* Task description *
Could you write out each entry exactly as it reads?

═══ Records supplied

(** * Firebot Goal Tracker: the donation engine of [goal-manager.ts]

    A shallow embedding of the [GoalManager] class of
    [src/utility/goal-manager.ts]: currency arithmetic, the local donation
    ledger, change detection and synchronisation of external data, the
    Extra Life and StreamElements normalisers, and the periodic goal reset.

    Conventions of the embedding.
    - A JavaScript [number] is a member of a type [num] carrying the
      operations of the class [JsNumber].  Two instances are given: IEEE-754
      binary64 (Rocq's primitive floats), which is what the program runs on,
      and exact rational arithmetic, an idealisation used for comparison.
      Statements that mention no instance hold for both; the laws of
      [safeAdd] are proved on binary64, from the specification of the
      primitive operations.
    - Donation counts and millisecond instants are integers ([Z]).
    - What the JavaScript host provides (string lowercasing, [Date] parsing
      and printing) is the class [JsHost].
    - The [JsonDB] store is passed explicitly; a thrown [Error] is the [Err]
      result carrying the message's tag. *)

From Stdlib Require Import String Ascii DecimalString.
From Stdlib Require Import ZArith QArith Qcanon Qround Qabs.
From Stdlib Require Import List Bool Lia Floats.
From Stdlib Require Import Sorting.Permutation.
From Stdlib Require Reals Lra.
Import ListNotations.

Set Warnings "-inexact-float,-register-all".
Set Implicit Arguments.

(** ** JavaScript numbers *)

(** The operations the program applies to a [number]. *)
Class JsNumber (num : Type) : Type := {
  (** an integer literal of the source, such as [0], [100], [5000] *)
  num_lit : Z -> num;
  num_add : num -> num -> num;
  num_sub : num -> num -> num;
  num_mul : num -> num -> num;
  num_div : num -> num -> num;
  (** [a === b] *)
  num_eq : num -> num -> bool;
  (** [a <= b] *)
  num_le : num -> num -> bool;
  (** [a > b] *)
  num_gt : num -> num -> bool;
  (** [parseFloat(x.toFixed(2))] *)
  parseFloat_toFixed2 : num -> num
}.

Declare Scope num_scope.
Delimit Scope num_scope with num.
Infix "+" := num_add : num_scope.
Infix "-" := num_sub : num_scope.
Infix "*" := num_mul : num_scope.
Infix "/" := num_div : num_scope.
Infix "===" := num_eq (at level 70, no associativity) : num_scope.
(** X17.  When users were fetched and the index build fails with an
    [Exception], the main execution still prints the line that reports the
    vector store as created, right after the error line, and leaves
    [vector_store] at [None]. *)
Theorem main_execution_reports_created_without_store
    (environ : gmap string string)
    (requests_get : string -> gmap string string -> result Response)
    (Store : Type) (from_documents : list Document -> result Store)
    (t1 t2 : list event) (us1 us2 : list (gmap string pyval)) (e : exn) :
  fetch_github_users environ requests_get "contributors"
  = (t1, Returns us1) ->
  fetch_github_users environ requests_get "reviewers" = (t2, Returns us2) ->
  us1 ++ us2 <> [] ->
  (forall docs, prepare_documents (us1 ++ us2) = Returns docs ->
                from_documents docs = Raises e) ->
  is_Exception e = true ->
  main_execution environ requests_get Store from_documents
  = (t1 ++ t2 ++ [Stdout (PrintVectorStoreError e); PrintStoreCreated],
     Returns None).
Proof.
  intros H1 H2 Hne Hbuild He.
  rewrite (main_execution_fetched _ _ _ _ _ _ _ _ H1 H2).
  destruct (us1 ++ us2) as [|u us] eqn:Hus; [done|].
  destruct (prepare_documents_Returns (u :: us)) as (docs & Hdocs & _).
  { rewrite <- Hus. apply Forall_app.
    split; by eapply fetched_users_have_keys. }
  rewrite Hdocs. unfold create_vector_store.
  by rewrite (Hbuild docs Hdocs), He.
Qed.

Lemma main_execution_reports_created_without_store_witness :
  main_execution credentials sample_host unit failing_build
  = ([HttpGet "https://api.github.com/repos/acme/widgets/contributors"
        (request_headers (VStr "t0k3n"))]
     ++ [HttpGet "https://api.github.com/repos/acme/widgets/collaborators"
           (request_headers (VStr "t0k3n"));
         PrintFetchFailed "reviewers" 403 "Forbidden"]
     ++ [Stdout (PrintVectorStoreError (OtherException "RuntimeError"));
         PrintStoreCreated],
     Returns None).
Proof.
  apply (main_execution_reports_created_without_store credentials
           sample_host unit failing_build _ _
           [ {[ "login" := VStr "alice"; "bio" := VStr "";
                "role" := VStr "contributors" ]};
             {[ "login" := VStr "bob"; "bio" := VNone;
                "role" := VStr "contributors" ]} ]
           []).
  - vm_compute. reflexivity.
  - vm_compute. reflexivity.
  - discriminate.
  - intros docs _. reflexivity.
  - reflexivity.
Defined.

══════

* Task output *
(** * Firebot Goal Tracker: the donation engine of [goal-manager.ts]

    A shallow embedding of the [GoalManager] class of
    [src/utility/goal-manager.ts]: currency arithmetic, the local donation
    ledger, change detection and synchronisation of external data, the
    Extra Life and StreamElements normalisers, and the periodic goal reset.

    Conventions of the embedding.
    - A JavaScript [number] is a member of a type [num] carrying the
      operations of the class [JsNumber].  Two instances are given: IEEE-754
      binary64 (Rocq's primitive floats), which is what the program runs on,
      and exact rational arithmetic, an idealisation used for comparison.
      Statements that mention no instance hold for both; the laws of
      [safeAdd] are proved on binary64, from the specification of the
      primitive operations.
    - Donation counts and millisecond instants are integers ([Z]).
    - What the JavaScript host provides (string lowercasing, [Date] parsing
      and printing) is the class [JsHost].
    - The [JsonDB] store is passed explicitly; a thrown [Error] is the [Err]
      result carrying the message's tag. *)

From Stdlib Require Import String Ascii DecimalString.
From Stdlib Require Import ZArith QArith Qcanon Qround Qabs.
From Stdlib Require Import List Bool Lia Floats.
From Stdlib Require Import Sorting.Permutation.
From Stdlib Require Reals Lra.
Import ListNotations.

Set Warnings "-inexact-float,-register-all".
Set Implicit Arguments.

(** ** JavaScript numbers *)

(** The operations the program applies to a [number]. *)
Class JsNumber (num : Type) : Type := {
  (** an integer literal of the source, such as [0], [100], [5000] *)
  num_lit : Z -> num;
  num_add : num -> num -> num;
  num_sub : num -> num -> num;
  num_mul : num -> num -> num;
  num_div : num -> num -> num;
  (** [a === b] *)
  num_eq : num -> num -> bool;
  (** [a <= b] *)
  num_le : num -> num -> bool;
  (** [a > b] *)
  num_gt : num -> num -> bool;
  (** [parseFloat(x.toFixed(2))] *)
  parseFloat_toFixed2 : num -> num
}.

Declare Scope num_scope.
Delimit Scope num_scope with num.
Infix "+" := num_add : num_scope.
Infix "-" := num_sub : num_scope.
Infix "*" := num_mul : num_scope.
Infix "/" := num_div : num_scope.
Infix "===" := num_eq (at level 70, no associativity) : num_scope.
(** X17.  When users were fetched and the index build fails with an
    [Exception], the main execution still prints the line that reports the
    vector store as created, right after the error line, and leaves
    [vector_store] at [None]. *)
Theorem main_execution_reports_created_without_store
    (environ : gmap string string)
    (requests_get : string -> gmap string string -> result Response)
    (Store : Type) (from_documents : list Document -> result Store)
    (t1 t2 : list event) (us1 us2 : list (gmap string pyval)) (e : exn) :
  fetch_github_users environ requests_get "contributors"
  = (t1, Returns us1) ->
  fetch_github_users environ requests_get "reviewers" = (t2, Returns us2) ->
  us1 ++ us2 <> [] ->
  (forall docs, prepare_documents (us1 ++ us2) = Returns docs ->
                from_documents docs = Raises e) ->
  is_Exception e = true ->
  main_execution environ requests_get Store from_documents
  = (t1 ++ t2 ++ [Stdout (PrintVectorStoreError e); PrintStoreCreated],
     Returns None).
Proof.
  intros H1 H2 Hne Hbuild He.
  rewrite (main_execution_fetched _ _ _ _ _ _ _ _ H1 H2).
  destruct (us1 ++ us2) as [|u us] eqn:Hus; [done|].
  destruct (prepare_documents_Returns (u :: us)) as (docs & Hdocs & _).
  { rewrite <- Hus. apply Forall_app.
    split; by eapply fetched_users_have_keys. }
  rewrite Hdocs. unfold create_vector_store.
  by rewrite (Hbuild docs Hdocs), He.
Qed.

Lemma main_execution_reports_created_without_store_witness :
  main_execution credentials sample_host unit failing_build
  = ([HttpGet "https://api.github.com/repos/acme/widgets/contributors"
        (request_headers (VStr "t0k3n"))]
     ++ [HttpGet "https://api.github.com/repos/acme/widgets/collaborators"
           (request_headers (VStr "t0k3n"));
         PrintFetchFailed "reviewers" 403 "Forbidden"]
     ++ [Stdout (PrintVectorStoreError (OtherException "RuntimeError"));
         PrintStoreCreated],
     Returns None).
Proof.
  apply (main_execution_reports_created_without_store credentials
           sample_host unit failing_build _ _
           [ {[ "login" := VStr "alice"; "bio" := VStr "";
                "role" := VStr "contributors" ]};
             {[ "login" := VStr "bob"; "bio" := VNone;
                "role" := VStr "contributors" ]} ]
           []).
  - vm_compute. reflexivity.
  - vm_compute. reflexivity.
  - discriminate.
  - intros docs _. reflexivity.
  - reflexivity.
Defined.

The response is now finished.